Forum Discussion
DashielQuinn
Mar 11, 2026Iron Contributor
Windows 11 cannot delete 0KB files, prompting that administrator permissions are required?
A file became corrupted, turned into 0KB, 360's force delete tool was ineffective, and deleting it prompts for administrator permission. How can it be deleted?
Charlie34000
Mar 14, 2026MCT
Hi,
A 0 KB file is not necessarily corrupted.
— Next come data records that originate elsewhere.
Lemma dev_eq_trans_sym : forall x y z,
  dev_eq x y = true -> dev_eq z y = true -> dev_eq x z = true.
Proof.
  intros x y z H1 H2. apply dev_eq_iff in H1 as [H1 H1'].
  apply dev_eq_iff in H2 as [H2 H2']. apply dev_eq_iff. split; congruence.
Qed.

Lemma py_in_spec : forall d devs,
  py_in d devs = true <-> exists y, In y devs /\ dev_eq y d = true.
Proof. intros d devs. unfold py_in. apply existsb_exists. Qed.

Lemma count_eq_app1 : forall l d x,
  count_eq (l ++ [d]) x = (count_eq l x + if dev_eq d x then 1 else 0)%nat.
Proof.
  intros l d x. unfold count_eq. rewrite filter_app, length_app. simpl.
  destruct (dev_eq d x); reflexivity.
Qed.

Lemma count_eq_pos : forall l x,
  (1 <= count_eq l x)%nat -> exists y, In y l /\ dev_eq y x = true.
Proof.
  intros l x H. unfold count_eq in H.
  destruct (filter (fun y => dev_eq y x) l) as [|y ys] eqn:E; simpl in H; [lia|].
  exists y. apply (filter_In (fun y => dev_eq y x)). rewrite E. left. reflexivity.
Qed.

Lemma count_eq_in : forall l x y,
  In y l -> dev_eq y x = true -> (1 <= count_eq l x)%nat.
Proof.
  intros l x y Hin Heq. unfold count_eq.
  assert (Hf : In y (filter (fun y => dev_eq y x) l)) by (apply filter_In; auto).
  destruct (filter (fun y => dev_eq y x) l); [destruct Hf | simpl; lia].
Qed.

(** ** The discovery loop *)

Section Loop.

Context (decode : list Z -> option pystr) (fetch : pystr -> option pystr).

Lemma discover_fst : forall flt evs stf mx s,
  py_encode (search_payload stf mx) <> None ->
  fst (discover decode fetch flt evs stf mx s) = discover_loop decode fetch flt evs [].
Proof.
  intros flt evs stf mx s He.
  unfold discover, with_gen, _send_udp_enter, _send_udp_exit, bind, emit, lift, ret.
  destruct (py_encode (search_payload stf mx)); [|congruence].
  destruct (discover_loop decode fetch flt evs []); reflexivity.
Qed.

Lemma discover_ok : forall flt evs stf mx s l s',
  discover decode fetch flt evs stf mx s = (Ok l, s') -> discover_loop decode fetch flt evs [] = Ok l.
Proof.
  intros flt evs stf mx s l s' H.
  unfold discover, with_gen, _send_udp_enter, _send_udp_exit, bind, emit, lift, ret, raise in H.
  destruct (py_encode (search_payload stf mx)); [|discriminate].
  destruct (discover_loop decode fetch flt evs []); congruence.
Qed.
(** * cds-services-tutorial: a shallow embedding of [index.js]

    The program is an Express application answering CDS Hooks calls.  The
    embedding keeps the shapes of the source:

    - request bodies and the cards built by the handlers are JavaScript
      values ([value]); an object is an association list, so the order of
      its keys (which [JSON.stringify] shows) is kept;
    - property reads and indexing follow JavaScript: reading a property of
      [undefined] or [null] throws a [TypeError], a missing property reads
      as [undefined], a string indexes to its characters;
    - the Express response object is a record that is passed along
      ([Res]); what reaches the client is frozen when [send] or [end] is
      called ([Wire]);
    - the promise of the outbound search is settled by the environment
      ([settled]); the handler that waits for it runs in two parts, the
      statements up to its return and the callbacks that run once the
      promise has settled.

    [console.log] has no effect on any response and is left out.  A body
    sent as [JSON.stringify v] is modelled by [v] itself.  Of the
    framework only what the handlers rely on is modelled: the response
    object, and the answer Express gives when a handler throws before it
    returns ([served]). *)

From Stdlib Require Import String Ascii List ZArith Bool Lia DecimalString.
Import ListNotations.
Open Scope string_scope.
Set Warnings "-register-all".

(** ** JavaScript values *)

Module JS.

(** Numbers are restricted to integers; below 10^21 in magnitude
    JavaScript prints them in plain decimal notation, as [decimal] does.
    Text is a sequence of characters of one UTF-16 code unit each, as in
    ASCII text.  [plain], further down, names the values inside these
    bounds. *)
Inductive value : Type :=
| VUndef
| VNull
| VBool (b : bool)
| VNum (z : Z)
| VStr (s : string)
| VArr (l : list value)
| VObj (fields : list (string * value)).

(** What the program can see thrown: a [TypeError] of the language, the
    error of writing to a response that was already sent, and the errors
    of the token library. *)
Inductive exn : Type :=
| TypeError
| HeadersSent
| JsonWebTokenError (message : string).

Inductive result (A : Type) : Type :=
| Ok (a : A)
| Throw (e : exn).
Arguments Ok {A} a.
Arguments Throw {A} e.

Definition bind {A B} (m : result A) (k : A -> result B) : result B :=
  match m with
  | Ok a => k a
  | Throw e => Throw e
  end.

Notation "x <- m ;; k" := (bind m (fun x => k))
  (at level 61, m at next level, right associativity).

(** The quotation mark, for the header templates. *)
Definition dq : string := String "034"%char EmptyString.

Fixpoint lookup (k : string) (fs : list (string * value)) : option value :=
  match fs with
  | [] => None
  | (k', v) :: fs' => if String.eqb k k' then Some v else lookup k fs'
  end.

(** [o.k = v] on an object: an existing key keeps its place. *)
Fixpoint assign (k : string) (v : value) (fs : list (string * value))
  : list (string * value) :=
  match fs with
  | [] => [(k, v)]
  | (k', v') :: fs' =>
      if String.eqb k k' then (k, v) :: fs' else (k', v') :: assign k v fs'
  end.

Definition of_option (o : option value) : value :=
  match o with
  | Some v => v
  | None => VUndef
  end.

Definition decimal (z : Z) : string := NilZero.string_of_int (Z.to_int z).

Definition char_at (n : nat) (s : string) : value :=
  match String.get n s with
  | Some c => VStr (String c EmptyString)
  | None => VUndef
  end.

(** [v.k] for the property names the program reads; none of them is
    inherited from a prototype except [length]. *)
Definition get (v : value) (k : string) : result value :=
  match v with
  | VUndef | VNull => Throw TypeError
  | VObj fs => Ok (of_option (lookup k fs))
  | VArr l =>
      Ok (if String.eqb k "length" then VNum (Z.of_nat (List.length l))
          else VUndef)
  | VStr s =>
      Ok (if String.eqb k "length" then VNum (Z.of_nat (String.length s))
          else VUndef)
  | VBool _ | VNum _ => Ok VUndef
  end.

(** [v[n]] *)
Definition index (v : value) (n : nat) : result value :=
  match v with
  | VUndef | VNull => Throw TypeError
  | VArr l => Ok (nth n l VUndef)
  | VStr s => Ok (char_at n s)
  | VObj fs => Ok (of_option (lookup (decimal (Z.of_nat n)) fs))
  | VBool _ | VNum _ => Ok VUndef
  end.

Definition truthy (v : value) : bool :=
  match v with
  | VUndef | VNull => false
  | VBool b => b
  | VNum z => negb (Z.eqb z 0)
  | VStr s => negb (String.eqb s "")
  | VArr _ | VObj _ => true
  end.

(** [ToString], as used by [+] on a string and by template literals.
    Inside [Array.prototype.join], [null] and [undefined] print as the
    empty string. *)
Fixpoint to_string (v : value) : string :=
  match v with
  | VUndef => "undefined"
  | VNull => "null"
  | VBool true => "true"
  | VBool false => "false"
  | VNum z => decimal z
  | VStr s => s
  | VArr l =>
      String.concat ","
        (List.map (fun x => match x with
                            | VUndef | VNull => ""
                            | _ => to_string x
                            end) l)
  | VObj _ => "[object Object]"
  end.

(** [v === s] for a string [s]. *)
Definition strict_eq_str (v : value) (s : string) : bool :=
  match v with
  | VStr t => String.eqb t s
  | _ => false
  end.

(** [v == s] for a string [s] that is not a numeric literal: a number or a
    boolean is compared with [NaN], an array or object through its
    [ToString]. *)
Definition loose_eq_str (v : value) (s : string) : bool :=
  match v with
  | VStr t => String.eqb t s
  | VArr _ | VObj _ => String.eqb (to_string v) s
  | VUndef | VNull | VBool _ | VNum _ => false
  end.

Fixpoint starts_with (p s : string) : bool :=
  match p, s with
  | EmptyString, _ => true
  | String a p', String b s' => Ascii.eqb a b && starts_with p' s'
  | String _ _, EmptyString => false
  end.

Fixpoint drop (n : nat) (s : string) : string :=
  match n, s with
  | O, _ => s
  | S n', String _ s' => drop n' s'
  | S _, EmptyString => EmptyString
  end.

(** [s.includes(p)] on strings *)
Fixpoint contains (p s : string) : bool :=
  starts_with p s ||
  match s with
  | EmptyString => false
  | String _ s' => contains p s'
  end.

(** [s.replace(p, r)] with a string pattern: the first occurrence only.
    The replacement strings of the program hold no [$]. *)
Fixpoint replace (p r s : string) : string :=
  if starts_with p s then r ++ drop (String.length p) s
  else match s with
       | EmptyString => EmptyString
       | String c s' => String c (replace p r s')
       end.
I reproduced the issue in a PowerShell test environment: a file with broken NTFS permissions (inheritance disabled and no effective access rules) becomes impossible to delete, even with admin rights.
You can check the ACL with:
Get-Acl "C:\Path\File.txt" | Format-List
If inheritance is disabled, restore it:
$acl = Get-Acl "C:\Path\File.txt"
$acl.SetAccessRuleProtection($false, $true)
Set-Acl "C:\Path\File.txt" $acl
Then try deleting again:
Remove-Item "C:\Path\File.txt"
Other causes include:
- checking if a process is locking it (Task Manager or openfiles.exe),
- deleting it from an elevated PowerShell prompt,
- using Remove-Item -Path \\?\C:\Path\File.ext for invalid names,
- running chkdsk /f if the entry is orphaned.
These cases are common and don’t always indicate corruption.